══ Material for the task ══
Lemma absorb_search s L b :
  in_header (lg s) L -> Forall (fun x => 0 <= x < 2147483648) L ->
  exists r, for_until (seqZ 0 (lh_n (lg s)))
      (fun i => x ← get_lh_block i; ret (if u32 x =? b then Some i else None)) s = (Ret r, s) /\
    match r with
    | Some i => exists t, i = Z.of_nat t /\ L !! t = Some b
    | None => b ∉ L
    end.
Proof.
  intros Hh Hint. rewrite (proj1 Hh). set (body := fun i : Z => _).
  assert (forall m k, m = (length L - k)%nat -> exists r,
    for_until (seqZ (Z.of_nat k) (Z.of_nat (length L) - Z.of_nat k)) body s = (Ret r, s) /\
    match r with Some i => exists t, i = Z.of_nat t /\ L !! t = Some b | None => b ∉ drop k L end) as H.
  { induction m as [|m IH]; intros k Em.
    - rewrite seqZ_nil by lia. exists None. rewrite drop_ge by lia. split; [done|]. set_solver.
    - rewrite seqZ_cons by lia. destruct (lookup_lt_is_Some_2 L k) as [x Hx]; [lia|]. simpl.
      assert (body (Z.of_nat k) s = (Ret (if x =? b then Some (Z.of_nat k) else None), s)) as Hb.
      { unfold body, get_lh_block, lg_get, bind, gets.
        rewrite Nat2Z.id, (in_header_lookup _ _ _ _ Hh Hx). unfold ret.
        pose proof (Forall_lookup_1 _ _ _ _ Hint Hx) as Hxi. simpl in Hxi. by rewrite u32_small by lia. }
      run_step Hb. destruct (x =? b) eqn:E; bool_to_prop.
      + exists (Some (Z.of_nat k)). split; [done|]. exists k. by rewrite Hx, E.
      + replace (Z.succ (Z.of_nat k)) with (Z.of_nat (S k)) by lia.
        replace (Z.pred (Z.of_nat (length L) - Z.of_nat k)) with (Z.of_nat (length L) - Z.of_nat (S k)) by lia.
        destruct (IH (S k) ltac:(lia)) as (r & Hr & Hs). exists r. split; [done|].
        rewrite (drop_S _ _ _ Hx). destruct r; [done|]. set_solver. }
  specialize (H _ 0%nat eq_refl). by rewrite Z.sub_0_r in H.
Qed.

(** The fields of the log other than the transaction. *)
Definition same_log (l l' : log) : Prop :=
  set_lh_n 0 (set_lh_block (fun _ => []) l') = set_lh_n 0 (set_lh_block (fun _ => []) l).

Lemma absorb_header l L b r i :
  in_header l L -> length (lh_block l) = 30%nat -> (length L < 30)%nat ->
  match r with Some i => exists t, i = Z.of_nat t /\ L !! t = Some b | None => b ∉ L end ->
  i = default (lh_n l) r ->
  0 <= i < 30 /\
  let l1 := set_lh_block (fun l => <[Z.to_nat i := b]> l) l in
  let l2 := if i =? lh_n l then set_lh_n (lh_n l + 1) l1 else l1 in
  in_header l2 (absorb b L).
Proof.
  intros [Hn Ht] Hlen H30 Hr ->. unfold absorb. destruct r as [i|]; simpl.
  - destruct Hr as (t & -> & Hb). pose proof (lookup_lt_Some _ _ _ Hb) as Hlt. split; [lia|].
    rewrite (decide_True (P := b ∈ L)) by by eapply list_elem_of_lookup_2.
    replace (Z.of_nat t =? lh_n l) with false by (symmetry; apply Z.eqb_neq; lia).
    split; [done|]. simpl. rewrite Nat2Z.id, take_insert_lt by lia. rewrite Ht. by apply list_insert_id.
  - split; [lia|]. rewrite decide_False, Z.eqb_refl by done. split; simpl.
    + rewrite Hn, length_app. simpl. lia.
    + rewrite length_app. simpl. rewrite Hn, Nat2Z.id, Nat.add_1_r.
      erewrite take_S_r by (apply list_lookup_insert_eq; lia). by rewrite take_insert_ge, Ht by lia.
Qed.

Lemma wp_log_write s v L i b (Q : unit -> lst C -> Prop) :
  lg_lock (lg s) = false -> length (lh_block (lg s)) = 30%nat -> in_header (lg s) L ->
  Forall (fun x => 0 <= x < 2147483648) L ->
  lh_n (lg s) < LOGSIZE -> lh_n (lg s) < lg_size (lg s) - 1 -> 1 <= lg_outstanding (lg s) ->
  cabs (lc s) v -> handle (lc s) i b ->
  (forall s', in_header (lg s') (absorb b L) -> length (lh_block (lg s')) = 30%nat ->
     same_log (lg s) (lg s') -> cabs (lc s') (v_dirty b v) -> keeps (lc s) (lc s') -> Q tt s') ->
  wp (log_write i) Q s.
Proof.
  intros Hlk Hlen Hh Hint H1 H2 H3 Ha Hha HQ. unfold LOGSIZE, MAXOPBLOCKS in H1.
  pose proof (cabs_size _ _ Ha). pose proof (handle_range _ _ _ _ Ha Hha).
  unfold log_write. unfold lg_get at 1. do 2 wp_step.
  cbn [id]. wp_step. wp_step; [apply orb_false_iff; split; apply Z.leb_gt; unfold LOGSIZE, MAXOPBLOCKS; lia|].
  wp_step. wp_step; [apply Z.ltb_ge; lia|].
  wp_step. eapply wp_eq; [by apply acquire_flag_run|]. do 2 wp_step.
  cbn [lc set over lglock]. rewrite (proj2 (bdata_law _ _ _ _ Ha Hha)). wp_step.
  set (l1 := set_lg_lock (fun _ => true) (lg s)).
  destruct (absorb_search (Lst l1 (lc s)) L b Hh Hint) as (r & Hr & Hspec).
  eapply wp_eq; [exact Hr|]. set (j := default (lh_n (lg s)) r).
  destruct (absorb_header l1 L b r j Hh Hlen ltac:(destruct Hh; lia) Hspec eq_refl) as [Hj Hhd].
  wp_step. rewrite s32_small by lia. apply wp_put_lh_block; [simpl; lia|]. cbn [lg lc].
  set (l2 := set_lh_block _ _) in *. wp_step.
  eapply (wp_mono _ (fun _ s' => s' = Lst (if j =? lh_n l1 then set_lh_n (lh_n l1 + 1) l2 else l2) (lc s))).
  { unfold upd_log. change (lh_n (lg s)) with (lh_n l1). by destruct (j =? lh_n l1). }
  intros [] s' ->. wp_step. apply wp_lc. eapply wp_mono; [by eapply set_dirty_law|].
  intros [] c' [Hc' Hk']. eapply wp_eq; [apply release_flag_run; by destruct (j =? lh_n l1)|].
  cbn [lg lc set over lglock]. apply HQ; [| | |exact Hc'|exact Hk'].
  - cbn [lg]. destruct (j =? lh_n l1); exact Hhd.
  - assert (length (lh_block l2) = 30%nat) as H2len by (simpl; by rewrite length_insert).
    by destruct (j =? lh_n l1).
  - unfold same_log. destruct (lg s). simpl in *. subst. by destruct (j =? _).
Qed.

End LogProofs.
═══
══ Material for the task ══
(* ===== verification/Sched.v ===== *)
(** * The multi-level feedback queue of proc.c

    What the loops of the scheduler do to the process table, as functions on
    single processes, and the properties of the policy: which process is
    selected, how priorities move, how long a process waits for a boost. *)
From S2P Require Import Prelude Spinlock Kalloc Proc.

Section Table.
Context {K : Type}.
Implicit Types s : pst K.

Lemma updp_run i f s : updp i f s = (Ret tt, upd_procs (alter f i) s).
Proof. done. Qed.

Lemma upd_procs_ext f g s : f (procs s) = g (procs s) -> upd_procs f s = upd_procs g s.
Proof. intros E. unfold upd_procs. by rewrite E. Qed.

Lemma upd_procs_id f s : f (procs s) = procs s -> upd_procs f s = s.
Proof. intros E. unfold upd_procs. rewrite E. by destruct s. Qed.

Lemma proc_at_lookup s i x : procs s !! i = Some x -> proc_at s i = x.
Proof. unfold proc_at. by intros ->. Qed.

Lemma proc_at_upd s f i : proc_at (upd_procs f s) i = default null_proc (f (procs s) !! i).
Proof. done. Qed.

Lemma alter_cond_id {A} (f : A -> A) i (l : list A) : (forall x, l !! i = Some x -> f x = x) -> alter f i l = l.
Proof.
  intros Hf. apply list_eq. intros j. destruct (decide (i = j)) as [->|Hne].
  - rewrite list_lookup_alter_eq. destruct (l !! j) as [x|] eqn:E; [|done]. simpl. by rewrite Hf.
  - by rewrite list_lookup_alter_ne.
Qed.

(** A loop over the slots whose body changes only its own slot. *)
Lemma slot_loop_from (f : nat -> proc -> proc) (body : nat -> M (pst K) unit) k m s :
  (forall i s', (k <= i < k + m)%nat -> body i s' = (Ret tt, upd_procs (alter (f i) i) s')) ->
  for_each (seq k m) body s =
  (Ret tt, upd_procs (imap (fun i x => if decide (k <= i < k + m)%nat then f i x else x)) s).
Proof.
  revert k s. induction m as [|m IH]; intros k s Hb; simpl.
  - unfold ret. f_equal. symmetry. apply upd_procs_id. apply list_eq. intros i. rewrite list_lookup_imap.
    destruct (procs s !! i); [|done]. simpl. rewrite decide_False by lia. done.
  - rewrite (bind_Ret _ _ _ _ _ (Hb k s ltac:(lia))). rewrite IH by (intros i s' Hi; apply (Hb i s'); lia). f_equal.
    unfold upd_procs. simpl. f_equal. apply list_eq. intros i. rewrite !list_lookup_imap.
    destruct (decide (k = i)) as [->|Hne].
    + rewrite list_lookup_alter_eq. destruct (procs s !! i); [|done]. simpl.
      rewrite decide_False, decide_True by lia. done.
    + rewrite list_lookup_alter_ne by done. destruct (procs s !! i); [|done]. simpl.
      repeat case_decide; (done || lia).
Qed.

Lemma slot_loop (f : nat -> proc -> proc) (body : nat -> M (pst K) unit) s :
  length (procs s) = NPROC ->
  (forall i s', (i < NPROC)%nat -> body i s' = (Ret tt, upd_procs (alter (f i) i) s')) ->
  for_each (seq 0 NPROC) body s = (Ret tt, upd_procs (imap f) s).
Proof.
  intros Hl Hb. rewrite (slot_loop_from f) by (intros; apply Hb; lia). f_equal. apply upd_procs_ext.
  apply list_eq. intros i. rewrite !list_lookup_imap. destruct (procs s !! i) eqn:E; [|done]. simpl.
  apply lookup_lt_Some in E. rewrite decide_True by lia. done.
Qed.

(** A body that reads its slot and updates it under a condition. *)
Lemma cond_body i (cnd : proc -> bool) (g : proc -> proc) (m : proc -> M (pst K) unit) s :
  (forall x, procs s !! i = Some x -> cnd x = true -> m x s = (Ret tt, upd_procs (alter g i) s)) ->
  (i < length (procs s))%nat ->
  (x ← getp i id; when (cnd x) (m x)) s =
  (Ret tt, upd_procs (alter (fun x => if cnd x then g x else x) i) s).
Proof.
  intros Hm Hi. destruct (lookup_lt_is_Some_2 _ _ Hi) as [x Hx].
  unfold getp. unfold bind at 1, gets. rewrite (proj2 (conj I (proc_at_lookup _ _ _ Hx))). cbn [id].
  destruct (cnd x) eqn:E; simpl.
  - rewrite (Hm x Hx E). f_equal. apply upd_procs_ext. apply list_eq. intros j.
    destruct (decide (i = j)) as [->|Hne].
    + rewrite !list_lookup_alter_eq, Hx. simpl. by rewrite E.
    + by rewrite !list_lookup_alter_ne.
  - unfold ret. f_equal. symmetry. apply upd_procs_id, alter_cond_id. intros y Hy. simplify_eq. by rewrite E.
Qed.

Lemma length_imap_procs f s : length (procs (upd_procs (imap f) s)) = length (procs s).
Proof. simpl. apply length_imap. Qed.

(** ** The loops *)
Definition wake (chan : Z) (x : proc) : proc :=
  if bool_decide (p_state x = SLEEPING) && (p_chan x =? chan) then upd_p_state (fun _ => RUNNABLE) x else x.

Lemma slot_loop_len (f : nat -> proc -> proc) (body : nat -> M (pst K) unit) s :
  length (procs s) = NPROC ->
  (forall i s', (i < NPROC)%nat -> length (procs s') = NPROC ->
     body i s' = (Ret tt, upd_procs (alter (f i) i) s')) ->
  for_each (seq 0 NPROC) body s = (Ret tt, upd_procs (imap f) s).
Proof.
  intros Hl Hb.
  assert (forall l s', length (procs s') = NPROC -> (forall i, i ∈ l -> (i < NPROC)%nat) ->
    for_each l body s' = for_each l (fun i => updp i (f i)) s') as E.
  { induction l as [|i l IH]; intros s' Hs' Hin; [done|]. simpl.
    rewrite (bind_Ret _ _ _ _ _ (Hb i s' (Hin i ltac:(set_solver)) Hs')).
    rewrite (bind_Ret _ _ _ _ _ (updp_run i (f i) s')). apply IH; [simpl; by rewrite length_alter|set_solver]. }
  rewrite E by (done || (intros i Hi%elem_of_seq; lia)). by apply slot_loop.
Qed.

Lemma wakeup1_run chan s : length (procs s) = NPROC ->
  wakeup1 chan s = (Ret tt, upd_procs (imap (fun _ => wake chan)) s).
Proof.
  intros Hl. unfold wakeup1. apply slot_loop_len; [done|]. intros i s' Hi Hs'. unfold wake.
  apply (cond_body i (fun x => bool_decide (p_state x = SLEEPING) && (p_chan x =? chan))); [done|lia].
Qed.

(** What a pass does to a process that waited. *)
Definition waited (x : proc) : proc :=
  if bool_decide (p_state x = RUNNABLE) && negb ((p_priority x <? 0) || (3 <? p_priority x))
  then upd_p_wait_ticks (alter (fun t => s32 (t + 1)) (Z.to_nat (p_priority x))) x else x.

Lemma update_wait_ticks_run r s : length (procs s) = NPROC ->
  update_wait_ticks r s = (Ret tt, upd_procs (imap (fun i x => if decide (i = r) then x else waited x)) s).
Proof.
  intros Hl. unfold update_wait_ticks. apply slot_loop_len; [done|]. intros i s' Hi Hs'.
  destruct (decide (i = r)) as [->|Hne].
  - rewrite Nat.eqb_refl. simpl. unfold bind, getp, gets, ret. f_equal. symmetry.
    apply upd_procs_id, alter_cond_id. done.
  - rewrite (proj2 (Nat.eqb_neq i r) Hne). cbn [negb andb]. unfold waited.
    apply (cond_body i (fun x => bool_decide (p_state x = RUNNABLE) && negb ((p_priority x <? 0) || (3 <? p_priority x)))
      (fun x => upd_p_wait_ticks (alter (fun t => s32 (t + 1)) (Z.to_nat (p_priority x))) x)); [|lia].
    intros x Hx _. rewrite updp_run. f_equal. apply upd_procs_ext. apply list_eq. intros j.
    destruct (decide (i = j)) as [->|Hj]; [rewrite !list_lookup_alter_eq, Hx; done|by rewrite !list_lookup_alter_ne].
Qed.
═══
══ Material for the task ══
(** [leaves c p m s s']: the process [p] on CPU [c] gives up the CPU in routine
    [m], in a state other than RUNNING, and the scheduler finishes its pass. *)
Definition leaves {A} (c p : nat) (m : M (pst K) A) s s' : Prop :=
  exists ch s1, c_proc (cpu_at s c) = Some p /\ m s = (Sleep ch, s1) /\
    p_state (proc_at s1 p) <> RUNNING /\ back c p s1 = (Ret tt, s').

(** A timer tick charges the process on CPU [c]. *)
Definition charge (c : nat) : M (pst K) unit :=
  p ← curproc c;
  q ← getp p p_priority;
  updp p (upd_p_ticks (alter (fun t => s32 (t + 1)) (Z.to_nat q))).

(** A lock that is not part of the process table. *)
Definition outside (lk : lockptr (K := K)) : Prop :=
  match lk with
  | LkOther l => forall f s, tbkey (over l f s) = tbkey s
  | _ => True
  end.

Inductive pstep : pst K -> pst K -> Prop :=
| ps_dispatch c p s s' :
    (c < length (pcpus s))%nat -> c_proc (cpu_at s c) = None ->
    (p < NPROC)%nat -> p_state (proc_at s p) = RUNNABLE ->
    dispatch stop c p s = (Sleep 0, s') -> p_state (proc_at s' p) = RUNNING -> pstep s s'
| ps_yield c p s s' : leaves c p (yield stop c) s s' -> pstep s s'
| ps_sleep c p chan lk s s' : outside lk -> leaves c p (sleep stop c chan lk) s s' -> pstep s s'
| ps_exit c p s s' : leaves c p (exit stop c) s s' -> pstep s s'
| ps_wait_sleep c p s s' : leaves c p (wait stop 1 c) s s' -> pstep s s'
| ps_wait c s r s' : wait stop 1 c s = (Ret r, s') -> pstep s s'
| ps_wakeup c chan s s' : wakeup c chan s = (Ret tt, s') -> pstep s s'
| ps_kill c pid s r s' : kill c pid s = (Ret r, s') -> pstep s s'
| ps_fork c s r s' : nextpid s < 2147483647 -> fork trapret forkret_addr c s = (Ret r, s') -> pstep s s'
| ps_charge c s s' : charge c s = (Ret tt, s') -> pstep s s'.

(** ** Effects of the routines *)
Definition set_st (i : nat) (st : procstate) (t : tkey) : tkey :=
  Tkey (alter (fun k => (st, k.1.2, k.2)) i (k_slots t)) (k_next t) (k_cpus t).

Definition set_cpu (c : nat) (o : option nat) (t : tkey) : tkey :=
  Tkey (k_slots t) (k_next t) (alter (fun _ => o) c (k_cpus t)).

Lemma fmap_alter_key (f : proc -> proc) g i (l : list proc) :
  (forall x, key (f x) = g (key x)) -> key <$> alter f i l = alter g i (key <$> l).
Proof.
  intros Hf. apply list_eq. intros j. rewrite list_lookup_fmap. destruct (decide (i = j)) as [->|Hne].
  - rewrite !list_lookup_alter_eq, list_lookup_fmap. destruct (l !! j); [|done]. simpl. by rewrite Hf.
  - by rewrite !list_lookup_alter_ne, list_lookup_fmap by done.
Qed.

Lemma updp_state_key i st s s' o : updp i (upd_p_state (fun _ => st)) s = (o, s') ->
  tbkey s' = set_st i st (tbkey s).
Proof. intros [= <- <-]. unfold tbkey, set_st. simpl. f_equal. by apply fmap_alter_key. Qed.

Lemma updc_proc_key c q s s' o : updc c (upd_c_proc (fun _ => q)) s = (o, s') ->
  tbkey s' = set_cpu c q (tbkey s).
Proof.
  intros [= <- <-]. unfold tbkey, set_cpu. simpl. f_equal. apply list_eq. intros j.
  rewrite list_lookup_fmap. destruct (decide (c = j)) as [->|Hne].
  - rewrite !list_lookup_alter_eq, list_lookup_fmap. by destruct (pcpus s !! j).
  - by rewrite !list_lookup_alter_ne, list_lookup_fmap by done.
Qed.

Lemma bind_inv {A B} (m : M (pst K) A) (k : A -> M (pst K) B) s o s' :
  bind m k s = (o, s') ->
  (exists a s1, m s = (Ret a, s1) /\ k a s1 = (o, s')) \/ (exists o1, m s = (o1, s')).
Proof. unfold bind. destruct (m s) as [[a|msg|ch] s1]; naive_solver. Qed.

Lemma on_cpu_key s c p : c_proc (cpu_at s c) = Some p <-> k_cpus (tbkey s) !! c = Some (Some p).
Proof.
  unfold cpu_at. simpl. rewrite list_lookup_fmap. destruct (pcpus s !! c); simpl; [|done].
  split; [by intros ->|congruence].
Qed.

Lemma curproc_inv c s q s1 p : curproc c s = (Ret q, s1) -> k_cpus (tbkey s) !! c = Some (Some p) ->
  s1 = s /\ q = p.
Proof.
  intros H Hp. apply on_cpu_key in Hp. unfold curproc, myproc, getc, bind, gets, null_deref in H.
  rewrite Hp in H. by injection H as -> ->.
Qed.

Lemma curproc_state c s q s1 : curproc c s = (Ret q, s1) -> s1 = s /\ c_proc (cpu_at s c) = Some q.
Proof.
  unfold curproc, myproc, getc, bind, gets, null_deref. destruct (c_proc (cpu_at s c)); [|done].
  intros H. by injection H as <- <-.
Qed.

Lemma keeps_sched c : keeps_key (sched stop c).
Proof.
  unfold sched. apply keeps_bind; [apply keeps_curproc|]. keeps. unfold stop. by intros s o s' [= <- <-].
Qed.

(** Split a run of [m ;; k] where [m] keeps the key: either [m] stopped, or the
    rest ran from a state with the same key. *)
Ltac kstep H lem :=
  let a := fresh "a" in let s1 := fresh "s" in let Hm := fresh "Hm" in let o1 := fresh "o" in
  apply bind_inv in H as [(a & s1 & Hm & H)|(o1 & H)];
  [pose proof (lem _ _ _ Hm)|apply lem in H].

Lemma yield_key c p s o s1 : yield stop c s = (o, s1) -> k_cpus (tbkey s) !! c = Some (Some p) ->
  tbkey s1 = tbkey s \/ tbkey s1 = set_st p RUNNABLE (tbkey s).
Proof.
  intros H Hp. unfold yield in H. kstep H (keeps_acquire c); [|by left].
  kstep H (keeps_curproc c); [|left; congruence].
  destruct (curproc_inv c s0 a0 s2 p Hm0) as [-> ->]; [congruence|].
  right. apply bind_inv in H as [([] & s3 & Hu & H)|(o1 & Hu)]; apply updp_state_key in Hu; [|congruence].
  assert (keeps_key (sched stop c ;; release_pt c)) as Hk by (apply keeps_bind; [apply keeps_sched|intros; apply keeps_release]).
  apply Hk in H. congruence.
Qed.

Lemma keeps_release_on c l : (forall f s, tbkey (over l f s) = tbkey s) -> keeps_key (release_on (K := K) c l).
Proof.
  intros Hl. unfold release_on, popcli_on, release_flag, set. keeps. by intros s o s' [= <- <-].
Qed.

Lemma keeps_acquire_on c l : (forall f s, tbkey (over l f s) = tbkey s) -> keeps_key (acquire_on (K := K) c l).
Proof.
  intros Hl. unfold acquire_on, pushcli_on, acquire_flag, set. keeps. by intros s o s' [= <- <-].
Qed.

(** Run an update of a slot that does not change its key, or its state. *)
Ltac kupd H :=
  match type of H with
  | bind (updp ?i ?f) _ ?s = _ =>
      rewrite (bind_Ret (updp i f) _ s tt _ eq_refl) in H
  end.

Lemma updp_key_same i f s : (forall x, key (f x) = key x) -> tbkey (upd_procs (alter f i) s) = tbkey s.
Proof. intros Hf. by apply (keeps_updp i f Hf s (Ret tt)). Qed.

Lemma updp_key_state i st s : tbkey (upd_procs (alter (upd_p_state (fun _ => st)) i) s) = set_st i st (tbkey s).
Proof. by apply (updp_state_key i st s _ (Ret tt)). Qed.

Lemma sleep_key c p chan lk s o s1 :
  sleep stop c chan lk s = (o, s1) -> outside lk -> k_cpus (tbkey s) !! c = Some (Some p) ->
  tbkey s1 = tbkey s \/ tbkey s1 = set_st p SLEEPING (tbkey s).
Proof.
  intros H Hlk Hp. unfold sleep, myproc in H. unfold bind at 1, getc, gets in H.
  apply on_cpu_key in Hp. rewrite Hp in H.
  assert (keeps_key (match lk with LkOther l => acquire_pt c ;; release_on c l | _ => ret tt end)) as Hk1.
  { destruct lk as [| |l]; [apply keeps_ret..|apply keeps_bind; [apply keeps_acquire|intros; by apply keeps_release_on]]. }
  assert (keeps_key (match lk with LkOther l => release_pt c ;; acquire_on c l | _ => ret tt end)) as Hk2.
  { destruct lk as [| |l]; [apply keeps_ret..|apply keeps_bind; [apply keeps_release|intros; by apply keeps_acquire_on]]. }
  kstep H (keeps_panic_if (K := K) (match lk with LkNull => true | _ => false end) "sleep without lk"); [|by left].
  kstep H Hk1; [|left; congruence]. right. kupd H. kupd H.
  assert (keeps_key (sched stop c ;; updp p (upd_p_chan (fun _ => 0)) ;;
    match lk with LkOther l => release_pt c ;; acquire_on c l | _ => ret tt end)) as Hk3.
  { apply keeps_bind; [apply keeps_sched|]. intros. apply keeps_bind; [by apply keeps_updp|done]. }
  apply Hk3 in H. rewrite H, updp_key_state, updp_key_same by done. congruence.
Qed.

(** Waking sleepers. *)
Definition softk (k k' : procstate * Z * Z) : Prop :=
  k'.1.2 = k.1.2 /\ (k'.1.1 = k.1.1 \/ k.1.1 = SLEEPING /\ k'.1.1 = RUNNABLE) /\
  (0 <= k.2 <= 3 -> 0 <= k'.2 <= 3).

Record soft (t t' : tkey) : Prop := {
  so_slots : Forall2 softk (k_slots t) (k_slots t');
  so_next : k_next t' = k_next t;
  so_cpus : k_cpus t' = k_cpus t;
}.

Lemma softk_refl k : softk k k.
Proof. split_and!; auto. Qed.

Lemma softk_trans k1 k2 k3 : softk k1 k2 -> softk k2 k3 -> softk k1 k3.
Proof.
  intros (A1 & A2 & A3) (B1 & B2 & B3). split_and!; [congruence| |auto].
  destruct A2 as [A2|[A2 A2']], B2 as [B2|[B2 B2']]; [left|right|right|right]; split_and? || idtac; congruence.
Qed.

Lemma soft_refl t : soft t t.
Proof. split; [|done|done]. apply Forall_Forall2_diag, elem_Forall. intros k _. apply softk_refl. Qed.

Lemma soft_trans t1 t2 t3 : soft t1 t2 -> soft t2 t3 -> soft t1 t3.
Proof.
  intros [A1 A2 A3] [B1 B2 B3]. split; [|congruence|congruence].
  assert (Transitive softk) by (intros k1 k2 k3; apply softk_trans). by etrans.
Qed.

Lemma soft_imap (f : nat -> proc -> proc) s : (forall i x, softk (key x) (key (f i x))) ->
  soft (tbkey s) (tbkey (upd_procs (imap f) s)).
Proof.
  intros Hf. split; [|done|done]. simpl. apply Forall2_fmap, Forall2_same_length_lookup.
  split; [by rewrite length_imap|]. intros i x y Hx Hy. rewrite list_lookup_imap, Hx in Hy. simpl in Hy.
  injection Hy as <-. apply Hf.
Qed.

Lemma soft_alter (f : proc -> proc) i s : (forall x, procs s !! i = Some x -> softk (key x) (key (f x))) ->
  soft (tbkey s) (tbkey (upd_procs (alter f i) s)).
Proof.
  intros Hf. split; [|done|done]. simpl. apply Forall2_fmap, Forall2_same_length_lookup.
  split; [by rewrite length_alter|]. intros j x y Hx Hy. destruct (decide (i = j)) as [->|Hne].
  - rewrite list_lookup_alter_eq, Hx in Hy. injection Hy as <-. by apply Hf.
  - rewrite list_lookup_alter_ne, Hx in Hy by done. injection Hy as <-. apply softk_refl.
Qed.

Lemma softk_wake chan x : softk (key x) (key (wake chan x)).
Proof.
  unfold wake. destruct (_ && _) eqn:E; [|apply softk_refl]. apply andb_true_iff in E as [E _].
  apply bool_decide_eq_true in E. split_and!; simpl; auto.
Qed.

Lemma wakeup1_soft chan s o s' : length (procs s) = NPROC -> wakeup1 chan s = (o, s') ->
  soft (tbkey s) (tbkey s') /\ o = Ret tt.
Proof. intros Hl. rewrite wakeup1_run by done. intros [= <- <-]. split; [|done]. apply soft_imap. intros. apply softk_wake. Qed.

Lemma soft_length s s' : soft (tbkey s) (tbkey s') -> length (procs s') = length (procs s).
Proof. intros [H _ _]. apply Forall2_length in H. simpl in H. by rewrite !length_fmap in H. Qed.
═══
• _What is expected_
Only the lines above from the line containing "Lemma length_imap_procs f" through the line containing "(** What a pass" should be retyped, exactly and with both ends included.

• _Answer box_
Lemma length_imap_procs f s : length (procs (upd_procs (imap f) s)) = length (procs s).
Proof. simpl. apply length_imap. Qed.

(** ** The loops *)
Definition wake (chan : Z) (x : proc) : proc :=
  if bool_decide (p_state x = SLEEPING) && (p_chan x =? chan) then upd_p_state (fun _ => RUNNABLE) x else x.

Lemma slot_loop_len (f : nat -> proc -> proc) (body : nat -> M (pst K) unit) s :
  length (procs s) = NPROC ->
  (forall i s', (i < NPROC)%nat -> length (procs s') = NPROC ->
     body i s' = (Ret tt, upd_procs (alter (f i) i) s')) ->
  for_each (seq 0 NPROC) body s = (Ret tt, upd_procs (imap f) s).
Proof.
  intros Hl Hb.
  assert (forall l s', length (procs s') = NPROC -> (forall i, i ∈ l -> (i < NPROC)%nat) ->
    for_each l body s' = for_each l (fun i => updp i (f i)) s') as E.
  { induction l as [|i l IH]; intros s' Hs' Hin; [done|]. simpl.
    rewrite (bind_Ret _ _ _ _ _ (Hb i s' (Hin i ltac:(set_solver)) Hs')).
    rewrite (bind_Ret _ _ _ _ _ (updp_run i (f i) s')). apply IH; [simpl; by rewrite length_alter|set_solver]. }
  rewrite E by (done || (intros i Hi%elem_of_seq; lia)). by apply slot_loop.
Qed.

Lemma wakeup1_run chan s : length (procs s) = NPROC ->
  wakeup1 chan s = (Ret tt, upd_procs (imap (fun _ => wake chan)) s).
Proof.
  intros Hl. unfold wakeup1. apply slot_loop_len; [done|]. intros i s' Hi Hs'. unfold wake.
  apply (cond_body i (fun x => bool_decide (p_state x = SLEEPING) && (p_chan x =? chan))); [done|lia].
Qed.

(** What a pass does to a process that waited. *)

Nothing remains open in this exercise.